*YOUR TASK*:
As soon as the line containing "destruct H as" appears in the material below, start returning lines exactly, and end with the line containing "db_wf (mkState (<[pid".

*EXTRACTED DATA*:
Lemma db_wf_delete st pid :
  db_wf st ->
  db_wf (mkState (delete pid (pools st)) (next_oid st) (transactions st)
                 (users st)).
Proof.
  intros [H1 H2 H3 H4]. split; simpl; try assumption.
  - intros i p Hp. apply lookup_delete_Some in Hp. apply (H2 i p), Hp.
  - intros i p Hp. apply lookup_delete_Some in Hp. apply (H4 i p), Hp.
Qed.

Lemma no_stakes_of_new_pool st :
  db_wf st -> open_stakes (next_oid st) (transactions st) = [].
Proof.
  intros H. unfold open_stakes, stakes_of.
  rewrite (filter_none _ (transactions st)); [reflexivity |].
  intros t Ht. pose proof (wf_tx_pools st H t Ht) as Hlt.
  destruct (Nat.eqb_spec (poolId t) (next_oid st)); [lia |].
  apply andb_false_r.
Qed.

Lemma db_wf_create st p :
  db_wf st -> totalStaked p = Some (Fin 0) ->
  db_wf (mkState (<[next_oid st := p]> (pools st)) (S (next_oid st))
                 (transactions st) (users st)).
Proof.
  intros H Hp. pose proof (no_stakes_of_new_pool st H) as Hnew.
  destruct H as [H1 H2 H3 H4]. split; simpl; try assumption.
  - intros i x Hx. apply lookup_insert_Some in Hx.
    destruct Hx as [[E _] | [_ Hx]]; [lia |].
    specialize (H2 i x Hx). lia.
  - intros t Ht. specialize (H3 t Ht). lia.
  - intros i x Hx. apply lookup_insert_Some in Hx.
    destruct Hx as [[E Ex] | [_ Hx]]; [| apply (H4 i x Hx)].
    subst i x. exists 0. split; [exact Hp |]. rewrite Hnew. reflexivity.
Qed.

Lemma db_wf_update_pool st pid p p' :
  db_wf st -> pools st !! pid = Some p -> totalStaked p' = totalStaked p ->
  db_wf (mkState (<[pid := p']> (pools st)) (next_oid st)
                 (transactions st) (users st)).
Proof.
  intros [H1 H2 H3 H4] Hp Ht. split; simpl; try assumption.
  - intros i x Hx. apply lookup_insert_Some in Hx.
    destruct Hx as [[E _] | [_ Hx]]; [subst i; apply (H2 pid p Hp) |].
    apply (H2 i x Hx).
  - intros i x Hx. apply lookup_insert_Some in Hx.
    destruct Hx as [[E Ex] | [_ Hx]]; [| apply (H4 i x Hx)].
    subst i x. rewrite Ht. apply (H4 pid p Hp).
Qed.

*ANSWER TO THE EXERCISE*:
  destruct H as [H1 H2 H3 H4]. split; simpl; try assumption.
  - intros i x Hx. apply lookup_insert_Some in Hx.
    destruct Hx as [[E _] | [_ Hx]]; [lia |].
    specialize (H2 i x Hx). lia.
  - intros t Ht. specialize (H3 t Ht). lia.
  - intros i x Hx. apply lookup_insert_Some in Hx.
    destruct Hx as [[E Ex] | [_ Hx]]; [| apply (H4 i x Hx)].
    subst i x. exists 0. split; [exact Hp |]. rewrite Hnew. reflexivity.
Qed.

Lemma db_wf_update_pool st pid p p' :
  db_wf st -> pools st !! pid = Some p -> totalStaked p' = totalStaked p ->
  db_wf (mkState (<[pid := p']> (pools st)) (next_oid st)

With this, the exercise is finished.